"The slow pace of reshoring may partly be explained by tepid investment and sluggish aggregate demand [in the global economy] more generally," the policy brief says.
"Offshoring continues to take place, and while labor-cost differentials remain a factor in the decision of firms on where to locate production, especially of goods with a high labor content, demand factors such as the size and growth of local markets are becoming increasingly important determinants," it adds.
The policy brief says that industrial robots have primarily been deployed in the automotive, electrical and electronics industries.
"This means that in developing countries - such as Mexico and many countries in Asia - those engaged in export activities in these two sectors are the most exposed to reshoring," it says.
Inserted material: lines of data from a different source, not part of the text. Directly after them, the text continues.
(** * reXact-fps: the fixed-step engine and its driver

    A shallow embedding of [simulation.py], [util.py], the constants of
    [config.py], the sampling half of [input_devices.py] and the timing
    part of the loop in [main.py], with the properties the specification
    states about them; and, beyond those, of the setters, the resize
    handler, the render gate and the pacing of [main.py], the value
    logic of the sliders of [ui.py], and the rate meter and the drawing
    parameters of [render.py], with further properties of the code.

    Number model.  A Python [float] is read as a real number ([R]): the
    arithmetic is exact, there is no rounding, no overflow and no NaN.
    A Python [int] is a [Z]; [float(i)] of a coordinate or a size is
    [IZR i].  Where the program converts a number of any length, the
    text typed into a slider's box, the conversion is the one of the
    doubles, with its rounding and its [OverflowError]
    ([Py.float_of_int]).  Operations that can raise return an [option]:
    [Vector2.normalize] on a vector of length zero, [Vector2.lerp] on a
    factor outside [0, 1], and the slider's commits on a number that
    fits no double.  Tick counts and accumulator leftovers are stated as
    the loop makes them, turn by turn, or as bounds: a closed form in
    exact arithmetic can differ from the doubles by a whole tick. *)

From Stdlib Require Import Reals Lra Lia ZArith List Bool Psatz.
Import ListNotations.

Local Open Scope R_scope.

(* ================================================================= *)
(** ** Python built-ins used by the program *)

Module Py.

(** [int(round(n / d))] for integers [n] and [d > 0]: Python rounds
    halves to the even neighbour. *)
Definition round_div (n d : Z) : Z :=
  let q := (n / d)%Z in
  let r := (n mod d)%Z in
  if (2 * r <? d)%Z then q
  else if (d <? 2 * r)%Z then (q + 1)%Z
  else if Z.even q then q else (q + 1)%Z.
(** * linuxfd: the timerfd extension module (timerfd_c.c)

    A shallow embedding of the five functions exported by [timerfd_c.c]
    and of the conversions between C doubles and the kernel's
    [struct itimerspec], followed by the properties of that code.

    Conventions of the embedding:
    - the platform is Linux LP64: [int] has 32 bits, [long], [time_t] and
      [ssize_t] have 64 bits, integers are two's complement;
    - a C [double] is an IEEE 754 binary64 value, represented by the
      Standard Library's [spec_float] with [prec = 53], [emax = 1024]; the
      arithmetic operators of C are the correctly rounded [SFadd], [SFsub],
      [SFmul], [SFdiv];
    - a conversion from [double] to an integer type whose result does not
      fit has no defined behaviour in C (6.3.1.4); it is [None] here;
    - the C library functions the module calls ([timerfd_create],
      [timerfd_settime], [timerfd_gettime], [read]) are an interface
      ([Libc]); a call returns its result and the new process state, which
      holds [errno];
    - [Py_BEGIN_ALLOW_THREADS] / [Py_END_ALLOW_THREADS] release and retake
      the interpreter lock and preserve [errno]; they are the identity on
      the process state of the calling thread;
    - a signal that arrives is recorded by the interpreter, and its Python
      handler runs when [PyErr_CheckSignals] is called; the process state
      holds what the handlers of the recorded signals will do. *)

From Stdlib Require Import ZArith QArith Qround Qabs Qpower Lia Lqa Bool SpecFloat.
From Stdlib Require String.

Local Open Scope Z_scope.

(** ** C integer types (LP64) *)

Module C.

Definition INT_MIN : Z := - 2 ^ 31.
Definition INT_MAX : Z := 2 ^ 31 - 1.
Definition LONG_MIN : Z := - 2 ^ 63.
Definition LONG_MAX : Z := 2 ^ 63 - 1.
Definition UINT64_MAX : Z := 2 ^ 64 - 1.

Definition in_int (z : Z) : bool := (INT_MIN <=? z) && (z <=? INT_MAX).
Definition in_long (z : Z) : bool := (LONG_MIN <=? z) && (z <=? LONG_MAX).

(** Conversion of an integer to a signed type of [w] bits: the value
    modulo [2^w], taken in [[-2^(w-1), 2^(w-1))]. *)
Definition wrap_signed (w : Z) (z : Z) : Z :=
  (z + 2 ^ (w - 1)) mod 2 ^ w - 2 ^ (w - 1).

Definition to_int (z : Z) : Z := wrap_signed 32 z.
Definition to_long (z : Z) : Z := wrap_signed 64 z.

(** [errno] values of <errno.h> on Linux. *)
Definition EINTR : Z := 4.
Definition EIO : Z := 5.
Definition EBADF : Z := 9.
Definition EAGAIN : Z := 11.
Definition EINVAL : Z := 22.

End C.

(** ** C doubles *)

Module Double.

Definition prec : Z := 53.
Definition emax : Z := 1024.

Definition double : Type := spec_float.

Definition add : double -> double -> double := SFadd prec emax.
Definition sub : double -> double -> double := SFsub prec emax.
Definition mul : double -> double -> double := SFmul prec emax.
Definition div : double -> double -> double := SFdiv prec emax.
Definition ltb : double -> double -> bool := SFltb.

(** [(double)n] for an integer [n]: the nearest double. *)
Definition of_Z (n : Z) : double := binary_normalize prec emax n 0 false.

(** The constant [1e9] of the source. *)
Definition d_1e9 : double := S754_finite false 8388608000000000 (-23).

Definition is_finite (x : double) : bool :=
  match x with
  | S754_zero _ | S754_finite _ _ _ => true
  | _ => false
  end.

(** A double as the module can receive it from Python: a zero, an
    infinity, a NaN or a finite number in canonical form. *)
Definition valid (x : double) : bool := valid_binary prec emax x.

(** The integral part of a finite double, rounded toward zero. *)
Definition trunc (x : double) : option Z :=
  match x with
  | S754_zero _ => Some 0
  | S754_finite s m e => Some (cond_Zopp s (Z.shiftl (Zpos m) e))
  | _ => None
  end.

(** [(int)x]: defined when the integral part fits in an [int]. *)
Definition to_int (x : double) : option Z :=
  match trunc x with
  | Some z => if C.in_int z then Some z else None
  | None => None
  end.

(** [(long int)x] and [(time_t)x]: defined when the integral part fits
    in a [long]. *)
Definition to_long (x : double) : option Z :=
  match trunc x with
  | Some z => if C.in_long z then Some z else None
  | None => None
  end.

(** What x86-64 does where C leaves [(int)x] undefined: [cvttsd2si]
    returns the "integer indefinite" value, [INT_MIN]. *)
Definition to_int_x86 (x : double) : Z :=
  match to_int x with
  | Some z => z
  | None => C.INT_MIN
  end.

Definition to_long_x86 (x : double) : Z :=
  match to_long x with
  | Some z => z
  | None => C.LONG_MIN
  end.

(** The real number a double stands for (0 for what is not finite). *)
Definition to_Q (x : double) : Q :=
  match x with
  | S754_finite s m e => inject_Z (cond_Zopp s (Zpos m)) * Qpower 2 e
  | _ => 0%Q
  end.

End Double.

Import Double.

(** ** The kernel's time structures *)

Record timespec := { tv_sec : Z; tv_nsec : Z }.
Record itimerspec := { it_interval : timespec; it_value : timespec }.
(** The layers in use never outnumber the operators placed. *)
Lemma max_layer_le_seen (wire_map : gmap string nat) (st : State)
    (seen : list Operator) (pl : list nat) :
  Layered wire_map st seen pl → Asap wire_map seen pl → Dense st pl →
  max_layer st ≤ length seen.
Proof.
  intros HL HA HD.
  destruct (decide (max_layer st = 0)) as [->|Hpos]; [lia|].
  destruct (HD (max_layer st)) as [p Hp]; [lia|].
  pose proof (Asap_le_position _ _ _ HA (layered_len_pl _ _ _ _ HL) _ _ Hp).
  apply lookup_lt_Some in Hp. rewrite (layered_len_pl _ _ _ _ HL) in Hp. lia.
Qed.

(** One iteration, once its search has returned [r]. *)
Lemma loop_body_place {depth : nat} (wire_map : gmap string nat) (st : State)
    (seen : list Operator) (pl : list nat) (op : Operator) (occ : gset nat) (r : nat) :
  Layered wire_map st seen pl → Asap wire_map seen pl → Dense st pl →
  op_occupied_wires wire_map op = Ok occ →
  _recursive_find_layer depth (max_layer st) occ (occupied_wires_per_layer st) = Ok r →
  ∃ st', find_op_layer depth wire_map st op = Ok (occ, r)
       ∧ loop_body depth wire_map st op = Ok st'
       ∧ Layered wire_map st' (seen ++ [op]) (pl ++ [r])
       ∧ Asap wire_map (seen ++ [op]) (pl ++ [r])
       ∧ Dense st' (pl ++ [r]).
Proof.
  intros HL HA HD Hocc Hr.
  destruct (find_layer_placed _ _ _ _ _ _ _ HL Hocc Hr) as (Hle & Hafter & Htight).
  pose proof (grow_Layered _ _ _ _ r HL) as HL1.
  assert (r ≤ max_layer (add_layer_if_needed st r)) as Hle1.
  { unfold add_layer_if_needed. case_decide; simpl; lia. }
  destruct (add_to_layer_Layered _ _ _ _ _ _ _ HL1 Hle1 Hocc) as (st' & Hst' & Hmax & HL').
  exists st'. unfold find_op_layer, loop_body, find_op_layer.
  rewrite Hocc. simpl. rewrite Hr. simpl.
  split_and!; [done..| |].
  - pose proof (layered_len_pl _ _ _ _ HL) as Hlen.
    destruct HA as [HAafter HAtight]. split.
    + intros p q op_p op_q kp kq Hpq Hp Hq Hkp Hkq Hc.
      apply lookup_snoc_Some in Hq as [[Hqlt Hq]|[-> <-]].
      * apply lookup_snoc_Some in Hkq as [[_ Hkq]|[? _]]; [|lia].
        rewrite lookup_app_l in Hp by lia.
        rewrite lookup_app_l in Hkp by lia.
        by eapply (HAafter p q).
      * apply lookup_snoc_Some in Hkq as [[? _]|[_ <-]]; [lia|].
        rewrite lookup_app_l in Hp by lia.
        rewrite lookup_app_l in Hkp by lia.
        by eapply Hafter.
    + intros q op_q kq Hq Hkq.
      apply lookup_snoc_Some in Hq as [[Hqlt Hq]|[-> <-]].
      * apply lookup_snoc_Some in Hkq as [[_ Hkq]|[? _]]; [|lia].
        destruct (HAtight q op_q kq Hq Hkq) as [->|(p & op_p & Hpq & Hp & Hkp & Hc)];
          [by left|right].
        exists p, op_p. split_and!; [done| | |done].
        -- rewrite lookup_app_l by lia. done.
        -- rewrite lookup_app_l by lia. done.
      * apply lookup_snoc_Some in Hkq as [[? _]|[_ <-]]; [lia|].
        destruct Htight as [->|(p & op_p & Hp & Hkp & Hc)]; [by left|right].
        pose proof (lookup_lt_Some _ _ _ Hp).
        exists p, op_p. split_and!; [done| | |done].
        -- rewrite lookup_app_l by lia. done.
        -- rewrite lookup_app_l by lia. done.
  - intros k Hk. rewrite Hmax in Hk. unfold add_layer_if_needed in Hk.
    case_decide as Hgrow; simpl in Hk.
    + destruct (decide (k ≤ max_layer st)) as [Hold|Hnew].
      * destruct (HD k) as [p Hp]; [lia|]. exists p.
        apply lookup_snoc_Some. left. split; [by eapply lookup_lt_Some|done].
      * exists (length pl). apply lookup_snoc_Some. right. split; [done|lia].
    + destruct (HD k) as [p Hp]; [lia|]. exists p.
      apply lookup_snoc_Some. left. split; [by eapply lookup_lt_Some|done].
Qed.

(** One iteration that returns keeps the invariant. *)
Lemma loop_body_step {depth : nat} (wire_map : gmap string nat) (st st' : State)
    (seen : list Operator) (pl : list nat) (op : Operator) :
  Layered wire_map st seen pl → Asap wire_map seen pl → Dense st pl →
  loop_body depth wire_map st op = Ok st' →
  ∃ occ k, op_occupied_wires wire_map op = Ok occ
         ∧ _recursive_find_layer depth (max_layer st) occ
             (occupied_wires_per_layer st) = Ok k
         ∧ find_op_layer depth wire_map st op = Ok (occ, k)
         ∧ Layered wire_map st' (seen ++ [op]) (pl ++ [k])
         ∧ Asap wire_map (seen ++ [op]) (pl ++ [k])
         ∧ Dense st' (pl ++ [k]).
Proof.
  intros HL HA HD Hbody.
  pose proof Hbody as Hbody0. unfold loop_body in Hbody0.
  apply bind_Ok in Hbody0 as ([occ k] & Hfind & _).
  unfold find_op_layer in Hfind.
  apply bind_Ok in Hfind as (occ' & Hocc & (k' & Hk & [= <- <-])%bind_Ok).
  destruct (loop_body_place _ _ _ _ _ _ _ HL HA HD Hocc Hk)
    as (st1 & Hfind & Hbody1 & HL1 & HA1 & HD1).
  assert (st1 = st') as -> by congruence.
  by exists occ', k'.
Qed.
The policy brief advises developing countries to tax robots and to prevent the rising inequality - caused by loss of low-skilled jobs - through social transfers.
Much of the debate on the economic impacts of robots remains speculative, it says.
"Disruptive technologies always bring a mix of benefits and risks," the paper says, noting that by embracing the digital revolution, developing countries could use robots to open up new opportunities.
By combining three-dimensional printing and the use of robots, small businesses in developing countries could access new possibilities to manufacture on a much larger scale.
Each year since 2013, China has bought more industrial robots than any other country. By the end of 2016, it is likely to overtake Japan as the world's biggest operator of industrial robots, the policy brief says.